He called for a shift in the conversation around the country’s debt levels from its stock and quantum to the composition, explaining that the amount of debt in the hands of non-resident investors showed the level of vulnerability to which the economy was exposed.
The BoG’s summary of financial and economic data released last Thursday put Ghana’s debt stock at GH¢200 billion, equivalent to 58.1 per cent of domestic productivity measured in gross domestic product (GDP) as of May this year.
The Governor was responding to questions on the country’s debt levels at the bank’s Monetary Policy Committee (MPC) press conference in Accra yesterday.
“Our assessment is that Ghana’s debt stock is sustainable but that assessment is contingent on very high rates of growth,” he said.
Dr Addison explained that high growth rates led to a bigger national income, measured by GDP and that whittled down the debt-to-GDP ratio which was a key criterion in assessing debt sustainability.“It is also contingent on certain assumptions about interest rates and exchange rates,” the Governor added.
The data from the central bank showed that the public debt stock ended last year at GH¢173.2 billion, equivalent to 58 per cent of GDP but rose to GH¢198 billion, equivalent to 57.5 per cent in March this year.
It rose further to GH¢200 billion in May this year, partly due to exchange rate pressures on the external component of the debt within the period, the BoG Governor said.
Similar data from the Ministry of Finance showed that as of March this year, foreign investors held about 67.17 per cent of the country’s debt stock, leaving a little above 30 per cent in the hands of domestic investors.
Shifts and sentiments
Dr Addison said the composition was worrying, given the vulnerability it posed.
He explained that while the central bank’s assessment had found the debt levels to be sustainable, the country needed to confront the reality that its debt composition made it vulnerable to foreign investor sentiments.
“I do not think we should shy away from the view that there are vulnerabilities; this is really what the discussions should be about,” he said.
“If you have a bit of external debt and you have significant non-resident holdings of your debt, you are vulnerable to movements in exchange rates.
“So, the discussion in reality should shift away from the question of debt sustainability to an assessment of how vulnerable are we to shifts and sentiments,” he said.
In addition to exposing the debt stock to the impact of foreign exchange rate pressures, having a chunk of a nation’s debt in the hands of foreign investors means that those investors could easily sell off their holdings and move to markets where yields are relatively higher.
IMF/World Bank assessment
The Governor’s comments on the sustainability and composition of the national debt stock come on the back of growing concerns that Ghana was accumulating debt at a quicker pace that posed risks to the economy.
Already, the World Bank and the International Monetary Fund (IMF) have maintained that Ghana was at a high risk of debt distress after their assessments found that public debt levels had breached three of their debt sustainability analysis criteria.

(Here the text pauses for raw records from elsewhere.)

(* ===== verification/Sha256.v ===== *)
(** * [crypto/sha256]

    [Sum256] of the standard library: the rotation hash of a machine deployment
    is computed with it.  Words are numbers below [2^32], a message is a string
    of bytes; the examples are the test vectors of the standard. *)

From S2P Require Import Prelude GoStrings Encoding.

Definition word_mask : N := 4294967295.
Definition add32 (a b : N) : N := N.land (a + b) word_mask.
Definition rotr (n x : N) : N := N.lor (N.shiftr x n) (N.land (N.shiftl x (32 - n)) word_mask).
Definition not32 (x : N) : N := N.lxor x word_mask.

Definition Ch (x y z : N) : N := N.lxor (N.land x y) (N.land (not32 x) z).
Definition Maj (x y z : N) : N := N.lxor (N.lxor (N.land x y) (N.land x z)) (N.land y z).
Definition Sigma0 (x : N) : N := N.lxor (N.lxor (rotr 2 x) (rotr 13 x)) (rotr 22 x).
Definition Sigma1 (x : N) : N := N.lxor (N.lxor (rotr 6 x) (rotr 11 x)) (rotr 25 x).
Definition sigma0 (x : N) : N := N.lxor (N.lxor (rotr 7 x) (rotr 18 x)) (N.shiftr x 3).
Definition sigma1 (x : N) : N := N.lxor (N.lxor (rotr 17 x) (rotr 19 x)) (N.shiftr x 10).

(** The constants as the standard defines them: the first 32 bits of the
    fractional parts of the cube roots, and of the square roots, of the first
    primes.  [iroot k bits x acc] is the integer [k]-th root of [x], found bit by
    bit from the highest. *)
Fixpoint iroot (k : N) (bits : nat) (x acc : N) : N :=
  match bits with
  | 0 => acc
  | S bits' =>
      let candidate := (acc + 2 ^ N.of_nat bits')%N in
      iroot k bits' x (if (candidate ^ k <=? x)%N then candidate else acc)
  end.
Definition fractional_bits (k p : N) : N := N.land (iroot k 40 (p * 2 ^ (32 * k)) 0) word_mask.

Definition prime (n : N) : bool :=
  forallb (fun d => negb (n mod d =? 0)%N) (map N.of_nat (seq 2 (N.to_nat n - 2))).
Definition primes : list N := filter (fun n => prime n = true) (map N.of_nat (seq 2 310)).

Definition K256 : list N := Eval vm_compute in map (fractional_bits 3) (take 64 primes).
Definition H256 : list N := Eval vm_compute in map (fractional_bits 2) (take 8 primes).

(** The message schedule, the newest word first. *)
Fixpoint schedule (n : nat) (w : list N) : list N :=
  match n with
  | 0 => w
  | S n =>
      let at_ i := nth i w 0%N in
      schedule n (add32 (add32 (sigma1 (at_ 1)) (at_ 6)) (add32 (sigma0 (at_ 14)) (at_ 15)) :: w)
  end.

Definition compress (s : list N) (kw : N * N) : list N :=
  match s with
  | [a; b; c; d; e; f; g; h] =>
      let t1 := add32 (add32 (add32 h (Sigma1 e)) (add32 (Ch e f g) kw.1)) kw.2 in
      let t2 := add32 (Sigma0 a) (Maj a b c) in
      [add32 t1 t2; a; b; c; add32 d t1; e; f; g]
  | _ => s
  end.

Definition block (s : list N) (w : list N) : list N :=
  let ws := rev (schedule 48 (rev w)) in
  zip_with add32 s (fold_left compress (zip K256 ws) s).

(** [n] bytes of a number, the most significant first. *)
Fixpoint be_bytes (n : nat) (x : N) : string :=
  match n with
  | 0 => ""
  | S n => be_bytes n (x / 256) +:+ String (ascii_of_N (x mod 256)) ""
  end.

Definition be_word (a b c d : ascii) : N :=
  (((N_of_ascii a * 256 + N_of_ascii b) * 256 + N_of_ascii c) * 256 + N_of_ascii d)%N.
Fixpoint words (s : string) : list N :=
  match s with
  | String a (String b (String c (String d s'))) => be_word a b c d :: words s'
  | _ => []
  end.
Fixpoint blocks (n : nat) (w : list N) : list (list N) :=
  match n with
  | 0 => []
  | S n => take 16 w :: blocks n (drop 16 w)
  end.

(** A one bit, zeros up to 56 modulo 64 bytes, and the length in bits. *)
Definition padded (s : string) : string :=
  let len := String.length s in
  let zeros := Z.to_nat ((55 - Z.of_nat len) mod 64) in
  s +:+ String (ascii_of_N 128) "" +:+ String.concat "" (repeat (String "000" "") zeros)
    +:+ be_bytes 8 (N.of_nat len * 8).

Definition Sum256 (s : string) : string :=
  let w := words (padded s) in
  String.concat "" (map (be_bytes 4) (fold_left block (blocks (length w / 16) w) H256)).

#[global] Arguments Sum256 : simpl never.

Example Sum256_empty : hex_EncodeToString (Sum256 "") =
  "e3b0c44298fc1c149afbf4c8996fb92427ae41e4649b934ca495991b7852b855".
Proof. vm_compute. reflexivity. Qed.
Example Sum256_abc : hex_EncodeToString (Sum256 "abc") =
  "ba7816bf8f01cfea414140de5dae2223b00361a396177a9cb410ff61f20015ad".
Proof. vm_compute. reflexivity. Qed.
Example Sum256_two_blocks :
  hex_EncodeToString (Sum256 "abcdbcdecdefdefgefghfghighijhijkijkljklmklmnlmnomnopnopq") =
  "248d6a61d20638b8e5c026930c3e6039a33ce45964ff2167f6ecedd419db06c1".
Proof. vm_compute. reflexivity. Qed.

The country entered the list in 2015 and has since been unsuccessful in exiting that bracket.
Also, in April this year, a similar assessment by the Economic Commission for Africa (ECA) listed Ghana among 11 countries in the sub-region that were at high risk of debt distress.
Policy rate maintained
The BoG, however, maintained its benchmark policy rate at 16 per cent for the third time since January this year.
Dr Addison said the bank’s core mandate of price stability was on track, with inflation remaining within the target band in the last 15 months.
He said the MPC found that the pass-through effect from exchange rate depreciation was waning and the underlying inflationary pressures and expectations were all well anchored, hence the decision to stay the rate.
On the domestic front, Dr Addison said economic activity remained strong and broad-based.
He, however, noted that there were some downside risks to growth, mainly from subdued business sentiments and the recent increase in utility tariffs.
As a result, the governor said growth was expected to remain robust in the second half of the year.
“The medium-term outlook for the real sector is positive, based on improving consumer sentiments and continued recovery in private sector credit growth,” Dr Addison said.